• [WHAT YOU ARE ASKED TO DO]
Where the records below show a line containing "Definition o_recipient (o", start copying; end with the line containing "Definition _hasIdenticalAssets (o", and copy it too.
※
Lemma stays_transfer a token to amount : stays a (safeTransfer e token to amount).
Proof. intros s s' evs H. unfold safeTransfer in H. router_inv H. injection H as <- _. apply no_better_refl. Qed.

Lemma stays_transferFrom a token from amount : stays a (safeTransferFrom e token from amount).
Proof. intros s s' evs H. unfold safeTransferFrom in H. router_inv H. injection H as <- _. apply no_better_refl. Qed.

(** A change of another account's stake. *)
Lemma stake_no_better a b v t s : a <> b -> no_better a s (set_stake t (<[b := v]> (balanceOf s)) s).
Proof. intros Hab. constructor; cbn; [lia|done| |done]. by rewrite read_insert, decide_False by done. Qed.

Lemma stays_pay a b : stays a (_payReward pl e b).
Proof.
  intros s s' evs H. unfold _payReward in H. cbv zeta in H. destruct (0 <? _); [|injection H as <- _; apply no_better_refl].
  router_inv H. eapply no_better_trans; [|exact (stays_then a _ _ (stays_transfer a _ _ _) (stays_emits a _) _ _ _ H)].
  constructor; cbn; [lia|done|done|done].
Qed.

Lemma stays_updates a b : a <> b -> stays a (updates b).
Proof. intros Hab s s' evs. by apply updates_no_better. Qed.

Lemma stays_flush a : stays a _flushQueuedRewards.
Proof. intros s s' evs. apply flush_no_better. Qed.

(** A call that brings no reward, but for the account's own calls for its position, and for a
    recovery, which needs a pool without stakes. *)
Lemma other_stays a k :
  (position_call k = true -> a <> sender e) -> (forall reward, k <> NotifyRewardAmount reward) -> (forall to, k <> RecoverUnallocatedRewards to) ->
  stays a (exec_staking pl e k).
Proof using Hnone.
  intros Ha Hk Hr. destruct k as [amount|amount| | |reward| |to|o|o|o|o o']; try (by destruct (Hk reward)); try (by destruct (Hr to));
    try specialize (Ha eq_refl); cbn [exec_staking].
  - intros s0 s0' evs0 H0. change (stake pl e amount s0 = Ok (s0', evs0)) in H0. unfold stake in H0. cbv zeta in H0. set (t := totalStaked s0) in *. clearbody t. revert s0 s0' evs0 H0.
    change (stays a (fun s => then_ (_syncRewards pl e s) (fun s => then_ (_flushQueuedRewards s) (fun s => then_ (updates (sender e) s) (fun s =>
      guard* 0 <? amount or named "ZERO_AMOUNT" in
      let* total := u256 (totalStaked s + amount) in
      let* balance := u256 (read (balanceOf s) (sender e) + amount) in
      then_ (safeTransferFrom e (stakingToken pl) (sender e) amount (set_stake total (<[sender e := balance]> (balanceOf s)) s)) (fun s =>
      then_ (if t =? 0 then _flushQueuedRewards s else Ok (s, [])) (emits [Staked (sender e) amount]))))))).
    apply stays_then; [apply stays_sync|]. apply stays_then; [apply stays_flush|]. apply stays_then; [by apply stays_updates|].
    intros s s' evs H. router_inv H. eapply no_better_trans; [by apply stake_no_better|].
    refine (stays_then a (safeTransferFrom e _ _ _) (fun s => then_ (if t =? 0 then _flushQueuedRewards s else Ok (s, [])) (emits _)) _ _ _ _ _ H).
    + apply stays_transferFrom.
    + apply (stays_then a (fun s => if t =? 0 then _flushQueuedRewards s else Ok (s, []))); [|apply stays_emits].
      destruct (t =? 0); [apply stays_flush|]. intros s1 s1' evs1 [= <- _]. apply no_better_refl.
  - unfold withdraw. apply stays_then; [apply stays_sync|]. apply stays_then; [apply stays_flush|].
    apply stays_then; [by apply stays_updates|]. intros s s' evs H. router_inv H.
    eapply no_better_trans; [by apply stake_no_better|].
    exact (stays_then a _ _ (stays_transfer a _ _ _) (stays_emits a _) _ _ _ H).
  - unfold getReward. apply stays_then; [apply stays_sync|]. apply stays_then; [by apply stays_updates|apply stays_pay].
  - unfold exit. apply stays_then; [apply stays_sync|]. apply stays_then; [apply stays_flush|].
    apply stays_then; [by apply stays_updates|]. intros s s' evs H. cbv zeta in H. revert H.
    assert (stays a (fun s => if 0 <? read (balanceOf s) (sender e) then
             let* total := u256 (totalStaked s - read (balanceOf s) (sender e)) in
             then_ (safeTransfer e (stakingToken pl) (sender e) (read (balanceOf s) (sender e))
                      (set_stake total (<[sender e := 0]> (balanceOf s)) s))
               (emits [Withdrawn (sender e) (read (balanceOf s) (sender e))]) else Ok (s, []))) as Hout.
    { intros s1 s1' evs1 H. destruct (0 <? _); [|injection H as <- _; apply no_better_refl]. router_inv H.
      eapply no_better_trans; [by apply stake_no_better|].
      exact (stays_then a _ _ (stays_transfer a _ _ _) (stays_emits a _) _ _ _ H). }
    exact (stays_then a _ _ Hout (stays_pay a (sender e)) s s' evs).
  - apply stays_sync.
  - intros s s' evs H. destruct (admin_sound pl e (TransferOwnership o) s (s', evs) I H) as (x & y & z & E). cbn in E. subst s'. by constructor.
  - intros s s' evs H. destruct (admin_sound pl e (SetRewardSource o) s (s', evs) I H) as (x & y & z & E). cbn in E. subst s'. by constructor.
  - intros s s' evs H. destruct (admin_sound pl e (SetRewardNotifier o) s (s', evs) I H) as (x & y & z & E). cbn in E. subst s'. by constructor.
  - intros s s' evs H. destruct (admin_sound pl e (SetRewardConfiguration o o') s (s', evs) I H) as (x & y & z & E). cbn in E. subst s'. by constructor.
Qed.
End quiet.

Lemma u256_or z : u256 z = Ok z \/ u256 z = Throw "Panic(0x11)".
Proof. unfold u256. destruct (_ && _); [by left|by right]. Qed.

(** The account cannot be settled. *)
Lemma settle_panics a s : a <> 0 -> stuck a s -> _updateReward a s = Throw "Panic(0x11)".
Proof.
  intros Ha [_ Hl]. unfold _updateReward. rewrite (proj2 (Z.eqb_neq a 0) Ha).
  destruct (u256_or (rewardPerTokenStored s - read (userRewardPerTokenPaid s) a)) as [->| ->]; [|done]. cbn [res_bind].
  destruct (u256_or (read (balanceOf s) a * (rewardPerTokenStored s - read (userRewardPerTokenPaid s) a))) as [->| ->]; [|done].
  cbn [res_bind]. fold (accrued s a (read (balanceOf s) a)). fold (credit a s).
  assert (forall pending, rewardReserve s < pending -> u256 (rewardReserve s - pending) = Throw "Panic(0x11)") as Hneg.
  { intros pending Hp. unfold u256. by replace (0 <=? rewardReserve s - pending) with false by lia. }
  destruct (0 <? credit a s) eqn:E; bool_solve.
  - destruct (u256_or (read (rewards s) a + credit a s)) as [->| ->]; [|done]. cbn [res_bind].
    destruct (u256_or (pendingUserRewards s + credit a s)) as [->| ->]; [|done]. cbn [res_bind]. by rewrite Hneg.
  - cbn [res_bind]. rewrite Hneg by lia. done.
Qed.

(** What is queued is distributed, or an amount does not fit a word. *)
Lemma flush_or s : (exists s', _flushQueuedRewards s = Ok (s', [])) \/ _flushQueuedRewards s = Throw "Panic(0x11)".
Proof.
  unfold _flushQueuedRewards. destruct (_ && _) eqn:E; [|by left; eexists]. bool_solve. unfold _applyRewardAmount.
  destruct (u256_or (0 + queuedRewards s)) as [->| ->]; [|by right]. cbn [res_bind].
  destruct (_ || _); [by left; eexists|].
  destruct (u256_or ((0 + queuedRewards s) * PRECISION)) as [->| ->]; [|by right]. cbn [res_bind].
  unfold udiv. replace (totalStaked s =? 0) with false by lia. cbn [negb res_bind].
  destruct (_ =? 0); [by left; eexists|].
  repeat match goal with
  | |- context [u256 ?z] => destruct (u256_or z) as [->| ->]; [cbn [res_bind]|by right]
  end. by left; eexists.
Qed.

(** The account's calls for its position. *)
Lemma position_call_panics pl e k s :
  sender e <> 0 -> claimPoolRewards e = Ok 0 -> position_call k = true -> stuck (sender e) s ->
  exec_staking pl e k s = Throw "Panic(0x11)".
Proof.
  intros Ha Hnone Hk Hs.
  assert (forall s1 k, stuck (sender e) s1 -> then_ (updates (sender e) s1) k = Throw "Panic(0x11)") as Hset.
  { intros s1 k1 Hs1. unfold updates. by rewrite settle_panics. }
  assert (forall k1 : staking -> effect, then_ (_flushQueuedRewards s) (fun s1 => then_ (updates (sender e) s1) k1) = Throw "Panic(0x11)") as Hflush.
  { intros k1. destruct (flush_or s) as [[s1 H1]| ->]; [|done]. rewrite H1.
    unfold then_ at 1. cbn [res_bind fst]. rewrite Hset; [done|]. apply (stuck_no_better _ s); [done|]. by eapply flush_no_better. }
  assert (forall k1, k1 s = Throw "Panic(0x11)" -> then_ (_syncRewards pl e s) k1 = Throw "Panic(0x11)") as Hsync.
  { intros k1 H1. rewrite sync_none by done. unfold then_. cbn [res_bind fst]. by rewrite H1. }
  destruct k as [amount|amount| | | | | | | | |]; try done; cbn [exec_staking].
  - unfold stake. cbv zeta. apply Hsync, Hflush.
  - unfold withdraw. apply Hsync, Hflush.
  - unfold getReward. apply Hsync, Hset, Hs.
  - unfold exit. apply Hsync, Hflush.
Qed.
(** The chain a call runs on. *)
Record call_env := {
  ce_now : Z;
  ce_sender : address;
  ce_owner : address;
  ce_swap : swap_env;
  ce_pair_address : address * address -> address;
  ce_pairs : pairs;
  ce_decimals : address -> Z;
  ce_balanceOf : address -> address -> Z;
  ce_allowance : address -> address -> Z;
  ce_transferFrom : address -> address -> Z -> res string unit;
  ce_approve : address -> Z -> res string unit;
  ce_pay : bool -> address -> address -> Z -> res string unit;
}.

Definition WETH_of (e : call_env) : address := se_WETH (ce_swap e).

(** ** Hashing and signatures *)

(** What the contract and its libraries compute with: [keccak256], the bytes of a text, ABI
    encoding, and the signer [ECDSA.recover] finds, if it does not revert. *)
Record crypto := {
  cr_keccak256 : Hex -> Hex;
  cr_stringToHex : string -> Hex;
  cr_encode : list typed_field -> list abi_value -> Hex;
  cr_recover : Hex -> string -> option address;
}.

(** The digits of a hexadecimal text, without its prefix. *)
Definition hex_digits (h : Hex) : string := String.substring 2 (String.length h - 2) h.

Section hashing.
Variable cr : crypto.
Variable chainid : Z.
Variable self : Address.

Definition text_hash (s : string) : abi_value := AbiHex (cr_keccak256 cr (cr_stringToHex cr s)).

Definition ORDER_TYPEHASH : abi_value := text_hash
  "SignedOrder(address maker,address inputToken,address outputToken,uint256 amountIn,uint256 minAmountOut,uint256 maxExecutorRewardBps,uint256 triggerPriceX18,uint256 expiry,uint256 nonce,address recipient)".
Definition INVALIDATE_NONCES_TYPEHASH : abi_value := text_hash
  "InvalidateNonces(address maker,bytes32 noncesHash,uint256 deadline)".
Definition DOMAIN_TYPEHASH : abi_value := text_hash
  "EIP712Domain(string name,string version,uint256 chainId,address verifyingContract)".
Definition NAME_HASH : abi_value := text_hash "Flux Signed Order Settlement".
Definition VERSION_HASH : abi_value := text_hash "1".

(** The types of the values ABI encoding is given. *)
Definition domain_types : list typed_field :=
  [tf "typeHash" "bytes32"; tf "name" "bytes32"; tf "version" "bytes32"; tf "chainId" "uint256";
   tf "verifyingContract" "address"].
Definition invalidate_types : list typed_field :=
  [tf "typeHash" "bytes32"; tf "maker" "address"; tf "noncesHash" "bytes32"; tf "deadline" "uint256"].

Definition DOMAIN_SEPARATOR : Hex :=
  cr_keccak256 cr (cr_encode cr domain_types
    [DOMAIN_TYPEHASH; NAME_HASH; VERSION_HASH; AbiUint chainid; AbiHex self]).

Definition hashOrder (o : SignedLimitOrder) : Hex :=
  cr_keccak256 cr (cr_encode cr order_abi_types
    [ORDER_TYPEHASH; AbiHex (maker o); AbiHex (inputToken o); AbiHex (outputToken o);
     AbiUint (amountIn o); AbiUint (minAmountOut o); AbiUint (maxExecutorRewardBps o);
     AbiUint (triggerPriceX18 o); AbiUint (expiry o); AbiUint (nonce o); AbiHex (recipient o)]).

(** The digest a signature of a struct is checked against. *)
Definition digest_of (structHash : Hex) : Hex :=
  cr_keccak256 cr ("0x1901" ++ hex_digits DOMAIN_SEPARATOR ++ hex_digits structHash).

Definition invalidate_digest (maker : Address) (nonces : list Z) (deadline : Z) : Hex :=
  let noncesHash := cr_keccak256 cr ("0x" ++ pack_nonces nonces) in
  digest_of (cr_keccak256 cr (cr_encode cr invalidate_types
    [INVALIDATE_NONCES_TYPEHASH; AbiHex maker; AbiHex noncesHash; AbiUint deadline])).

Definition verify (digest : Hex) (signature : string) (maker : Address) : res string unit :=
  match cr_recover cr digest signature with
  | Some signer =>
    guard* signer =? address_value maker or "FluxSignedOrderSettlement: INVALID_SIGNATURE" in Ok tt
  | None => Throw "ECDSAInvalidSignature"
  end.

Definition _verifyOrderSignature (orderHash : Hex) (maker : Address) (signature : string) : res string unit :=
  verify (digest_of orderHash) signature maker.
End hashing.

Inductive settlement_event :=
| OrderExecuted (orderHash : string) (maker executor : address) (amountIn amountOut userAmountOut executorReward : Z)
    (recipient : address)
| NonceInvalidated (maker : address) (nonce : Z)
| ExecutorPolicyUpdated (restricted : bool) (executor : address)
| Paused (account : address)
| Unpaused (account : address)
| Swapped (amountIn amountOut : Z)
| PulledInput (token from : address) (amount : Z)
| PaidOut (native : bool) (token to : address) (amount : Z).

(** The deployed contract: what its signatures are checked with, its chain and address. *)
Record deployment := { dp_crypto : crypto; dp_chainid : Z; dp_self : Address }.

Section settlement.
Variable dp : deployment.
Variable e : call_env.

Notation orderHash o := (hashOrder (dp_crypto dp) o).

(** ** Orders *)

Definition o_maker (o : SignedLimitOrder) : address := address_value (maker o).
Definition o_recipient (o : SignedLimitOrder) : address := address_value (recipient o).
Definition o_inputToken (o : SignedLimitOrder) : address := address_value (inputToken o).
Definition o_outputToken (o : SignedLimitOrder) : address := address_value (outputToken o).

(** [_normalizePairTokens] and [_buildPath] *)
Definition _normalizePairTokens (o : SignedLimitOrder) : address * address :=
  (o_inputToken o, if o_outputToken o =? 0 then WETH_of e else o_outputToken o).
Definition _buildPath (o : SignedLimitOrder) : list address :=
  [fst (_normalizePairTokens o); snd (_normalizePairTokens o)].

Definition _hasIdenticalAssets (o : SignedLimitOrder) : bool :=
  fst (_normalizePairTokens o) =? snd (_normalizePairTokens o).
Definition _pairExists (o : SignedLimitOrder) : bool :=
  is_ok (_getPairOrRevert (fst (_normalizePairTokens o)) (snd (_normalizePairTokens o)) (ce_pairs e)).

Definition _validateExecutor (s : settlement_state) : res string unit :=
  guard* negb (ss_onlyRestrictedExecutor s) || (ce_sender e =? ss_restrictedExecutor s)
  or "FluxSignedOrderSettlement: EXECUTOR_FORBIDDEN" in Ok tt.

Definition _validateOrder (o : SignedLimitOrder) : res string unit :=
  guard* negb (o_maker o =? 0) or "FluxSignedOrderSettlement: ZERO_MAKER" in
  guard* negb (o_inputToken o =? 0) or "FluxSignedOrderSettlement: INPUT_TOKEN_MUST_BE_ERC20" in
  guard* negb (_hasIdenticalAssets o) or "FluxSignedOrderSettlement: IDENTICAL_TOKENS" in
  guard* 0 <? amountIn o or "FluxSignedOrderSettlement: ZERO_AMOUNT_IN" in
  guard* 0 <? minAmountOut o or "FluxSignedOrderSettlement: ZERO_MIN_AMOUNT_OUT" in
  guard* maxExecutorRewardBps o <=? 10000 or "FluxSignedOrderSettlement: INVALID_EXECUTOR_REWARD_BPS" in
  guard* 0 <? triggerPriceX18 o or "FluxSignedOrderSettlement: ZERO_TRIGGER_PRICE" in
  guard* ce_now e <=? expiry o or "FluxSignedOrderSettlement: ORDER_EXPIRED" in
  guard* negb (o_recipient o =? 0) or "FluxSignedOrderSettlement: ZERO_RECIPIENT" in
  guard* _pairExists o or "FluxSignedOrderSettlement: PAIR_NOT_FOUND" in Ok tt.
※
• [EXERCISE ANSWER]
Definition o_recipient (o : SignedLimitOrder) : address := address_value (recipient o).
Definition o_inputToken (o : SignedLimitOrder) : address := address_value (inputToken o).
Definition o_outputToken (o : SignedLimitOrder) : address := address_value (outputToken o).

(** [_normalizePairTokens] and [_buildPath] *)
Definition _normalizePairTokens (o : SignedLimitOrder) : address * address :=
  (o_inputToken o, if o_outputToken o =? 0 then WETH_of e else o_outputToken o).
Definition _buildPath (o : SignedLimitOrder) : list address :=
  [fst (_normalizePairTokens o); snd (_normalizePairTokens o)].

Definition _hasIdenticalAssets (o : SignedLimitOrder) : bool :=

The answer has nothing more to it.